EXERCISE DETAILS
For the entries below, the expected answer is the line with "destruct Hsl as [-> | ->].", the line with "simpl in I. intuition discriminate.", and every line between them, exactly as written, and nothing more.
*** Opening of DATASET ENTRIES ***
(** For a URL with [://] whose text after the last slash is not empty
    and does not end in [.git], the name is that text. *)
Lemma extractRepositoryName_last_segment pre seg :
  includes (pre ++ lit "/" ++ seg) (lit "://") = true ->
  seg <> [] -> ~ In (ch "/") seg -> endsWith seg (lit ".git") = false ->
  extractRepositoryName (pre ++ lit "/" ++ seg) = seg.
Proof.
  intros Hi Hne Hsf Hg. unfold extractRepositoryName.
  rewrite Hi. cbn [negb]. rewrite andb_false_r.
  destruct (exec url_name (pre ++ lit "/" ++ seg)) as [mr|] eqn:E.
  - apply url_name_shape in E
      as (p & x & g & sl & E & Hx & Hxs & Hgs & Hsl & ->).
    assert (Hlast : last_is is_slash (pre ++ lit "/" ++ seg) = false).
    { rewrite app_assoc, last_is_app2 by assumption.
      apply last_is_slash_free. assumption. }
    destruct Hsl as [-> | ->].
    2:{ rewrite E in Hlast. change (lit "/") with [ch "/"] in Hlast.
        rewrite !app_assoc, last_is_app in Hlast. discriminate. }
    rewrite app_nil_r in E. change (lit "/") with [ch "/"] in E.
    cbn [app] in E. apply last_split in E; [| assumption |].
    + destruct Hgs as [-> | ->].
      * rewrite app_nil_r in E. congruence.
      * exfalso. assert (endsWith seg (lit ".git") = true)
          by (apply endsWith_iff; eauto). congruence.
    + destruct Hgs as [-> | ->].
      * rewrite app_nil_r. assumption.
      * intros I. apply in_app_or in I as [I | I]; [contradiction|].
        simpl in I. intuition discriminate.
  - exfalso. revert E. unfold exec.
    destruct (url_name_den (length (pre ++ lit "/" ++ seg)) Hne Hsf) as [c' D].
    eapply exec_from_complete. exact D.
Qed.

Lemma bare_host_name sch host :
  host <> [] -> ~ In (ch "/") host -> endsWith host (lit ".git") = false ->
  extractRepositoryName (sch ++ lit "://" ++ host) = host.
Proof.
  intros. change (lit "://") with (lit ":/" ++ lit "/").
  rewrite <- app_assoc, app_assoc.
  apply extractRepositoryName_last_segment; auto.
  rewrite <- !app_assoc. rewrite (app_assoc (lit ":/")).
  apply includes_app.
Qed.

End NameFacts.
Import NameFacts.

(* ================================================================== *)
(** * ProjectFileDetector.detect *)
(* ================================================================== *)

Module DetectFacts.
Import ProjectFilePatterns ProjectFileDetector.

Lemma fold_push {A} (keep : A -> bool) (f : A -> str) (l : list A) :
  forall acc : list str,
    fold_left (fun acc x => if keep x then acc ++ [f x] else acc) l acc =
    acc ++ List.map f (filter keep l).
Proof.
  induction l as [|x l IH]; intros acc; simpl.
  - symmetry. apply app_nil_r.
  - rewrite IH. destruct (keep x); [|reflexivity].
    simpl. rewrite <- app_assoc. reflexivity.
Qed.

Lemma fold_left_same {A B} (f g : A -> B -> A) (l : list B) :
  (forall a b, f a b = g a b) ->
  forall a, fold_left f l a = fold_left g l a.
Proof.
  intros E. induction l as [|x l IH]; intros a; simpl; [reflexivity|].
  rewrite E. apply IH.
Qed.

Lemma checkFiles_filter items acc :
  checkFiles items acc = acc ++ filter (array_includes items) COMMON_FILES.
Proof.
  unfold checkFiles.
  rewrite (fold_push (array_includes items) (fun f => f)), map_id. reflexivity.
Qed.

Lemma checkDirectories_filter host p items acc :
  checkDirectories host p items acc =
  acc ++ List.map (fun d => d ++ lit "/")
           (filter (fun d => array_includes items d
                             && is_directory host (path_join host p d))
              COMMON_DIRECTORIES).
Proof.
  unfold checkDirectories.
  rewrite <- (fold_push _ (fun d => d ++ lit "/")).
  apply fold_left_same. intros acc' d. unfold is_directory.
  destruct (array_includes items d); [|reflexivity].
  destruct (statSync host (path_join host p d)) as [st|]; [|reflexivity].
  destruct (isDirectory st); reflexivity.
Qed.

(** The markers [detect] reports for a directory it could list. *)
Lemma detect_listed host p items :
  readdirSync host p = Ok items ->
  detect host p =
  Ok (let found :=
        filter (array_includes items) COMMON_FILES ++
        List.map (fun d => d ++ lit "/")
          (filter (fun d => array_includes items d
                            && is_directory host (path_join host p d))
             COMMON_DIRECTORIES) in
      {| hasCommonFiles := 0 <? length found; detectedFiles := found |}).
Proof.
  intros H. unfold detect. rewrite H. cbn [bind try_catch].
  rewrite checkDirectories_filter, checkFiles_filter. reflexivity.
Qed.

Lemma detect_unlisted host p e :
  readdirSync host p = Throw e ->
  detect host p = Ok {| hasCommonFiles := true; detectedFiles := [] |}.
Proof. intros H. unfold detect. rewrite H. reflexivity. Qed.

(** [detect] never throws. *)
Lemma detect_returns host p : exists r, detect host p = Ok r.
Proof.
  destruct (readdirSync host p) as [items|e] eqn:E.
  - rewrite (detect_listed _ _ E). eauto.
  - rewrite (detect_unlisted _ _ E). eauto.
Qed.

End DetectFacts.
Import DetectFacts.

(* ================================================================== *)
(** * CloneLocationResolver *)
(* ================================================================== *)

Module ResolveFacts.
Import CloneLocationResolver.

(** The loop stops at the first candidate that does not exist, given
    fuel for that many tests. *)
Lemma probe_first_free host repository root : forall k j fuel,
  (forall i, j <= i < j + k ->
             existsSync host (candidate host root repository i) = true) ->
  existsSync host (candidate host root repository (j + k)) = false ->
  k < fuel ->
  probe host fuel repository root (candidate host root repository j) (S j) =
  Some (candidate host root repository (j + k)).
Proof.
  induction k as [|k IH]; intros j fuel Hex Hfree Hfuel;
    (destruct fuel as [|fuel]; [lia|]); cbn [probe].
  - rewrite Nat.add_0_r in Hfree. rewrite Hfree. rewrite Nat.add_0_r. reflexivity.
  - rewrite (Hex j) by lia.
    change (path_join host root (name repository ++ lit "-" ++ decimal (S j)))
      with (candidate host root repository (S j)).
    rewrite (IH (S j) fuel).
    + f_equal. f_equal. lia.
    + intros i Hi. apply Hex. lia.
    + replace (S j + k) with (j + S k) by lia. assumption.
    + lia.
Qed.

Lemma resolveForExistingProject_first_free host repository root k fuel :
  (forall i, i < k ->
             existsSync host (candidate host root repository i) = true) ->
  existsSync host (candidate host root repository k) = false ->
  k < fuel ->
  resolveForExistingProject host fuel repository root =
  Some {| targetPath := candidate host root repository k;
          cloneToRoot := false;
          message := lit "Cloning " ++ name repository
                       ++ lit " to new folder (avoiding conflicts)" |}.
Proof.
  intros Hex Hfree Hfuel. unfold resolveForExistingProject.
  change (path_join host root (name repository))
    with (candidate host root repository 0).
  rewrite (@probe_first_free host repository root k 0 fuel); auto.
  intros i Hi. apply Hex. lia.
Qed.

End ResolveFacts.
Import ResolveFacts.

(* ================================================================== *)
(** * GitCloneService.clone *)
(* ================================================================== *)

Module CloneFacts.
Import GitCloneService.

Lemma settle_not_rejected {A} (p : promise A) (v : A) e :
  (forall e', p <> Rejected e') -> settle p v <> Rejected e.
Proof.
  intros H. destruct p; simpl; try discriminate. apply H.
Qed.

Section Handlers.
Variables (repository : GitRepository) (location : CloneLocation) (tp : str).

(** While only output arrives, the promise stays pending and standard
    error accumulates. *)
Lemma fold_data : forall evs acc,
  forallb is_data evs = true ->
  fold_left (handle repository location tp) evs {| errorOutput := acc; settled := Pending |} =
  {| errorOutput := acc ++ stderr_of evs; settled := Pending |}.
Proof.
  induction evs as [|ev evs IH]; intros acc H; simpl.
  - rewrite app_nil_r. reflexivity.
  - simpl in H. apply andb_true_iff in H as [Hd H].
    destruct ev; try discriminate; cbn [handle errorOutput settled].
    + apply IH. assumption.
    + rewrite IH by assumption. rewrite <- app_assoc. reflexivity.
Qed.

(** A settled promise stays as it is. *)
Lemma settled_sticky : forall evs st v,
  settled st = Fulfilled v ->
  settled (fold_left (handle repository location tp) evs st) = Fulfilled v.
Proof.
  induction evs as [|ev evs IH]; intros st v H; simpl; [assumption|].
  apply IH. destruct ev; cbn [handle settled]; rewrite ?H; reflexivity.
Qed.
*** Close of DATASET ENTRIES ***
SOLUTION TO THIS EXERCISE
    destruct Hsl as [-> | ->].
    2:{ rewrite E in Hlast. change (lit "/") with [ch "/"] in Hlast.
        rewrite !app_assoc, last_is_app in Hlast. discriminate. }
    rewrite app_nil_r in E. change (lit "/") with [ch "/"] in E.
    cbn [app] in E. apply last_split in E; [| assumption |].
    + destruct Hgs as [-> | ->].
      * rewrite app_nil_r in E. congruence.
      * exfalso. assert (endsWith seg (lit ".git") = true)
          by (apply endsWith_iff; eauto). congruence.
    + destruct Hgs as [-> | ->].
      * rewrite app_nil_r. assumption.
      * intros I. apply in_app_or in I as [I | I]; [contradiction|].
        simpl in I. intuition discriminate.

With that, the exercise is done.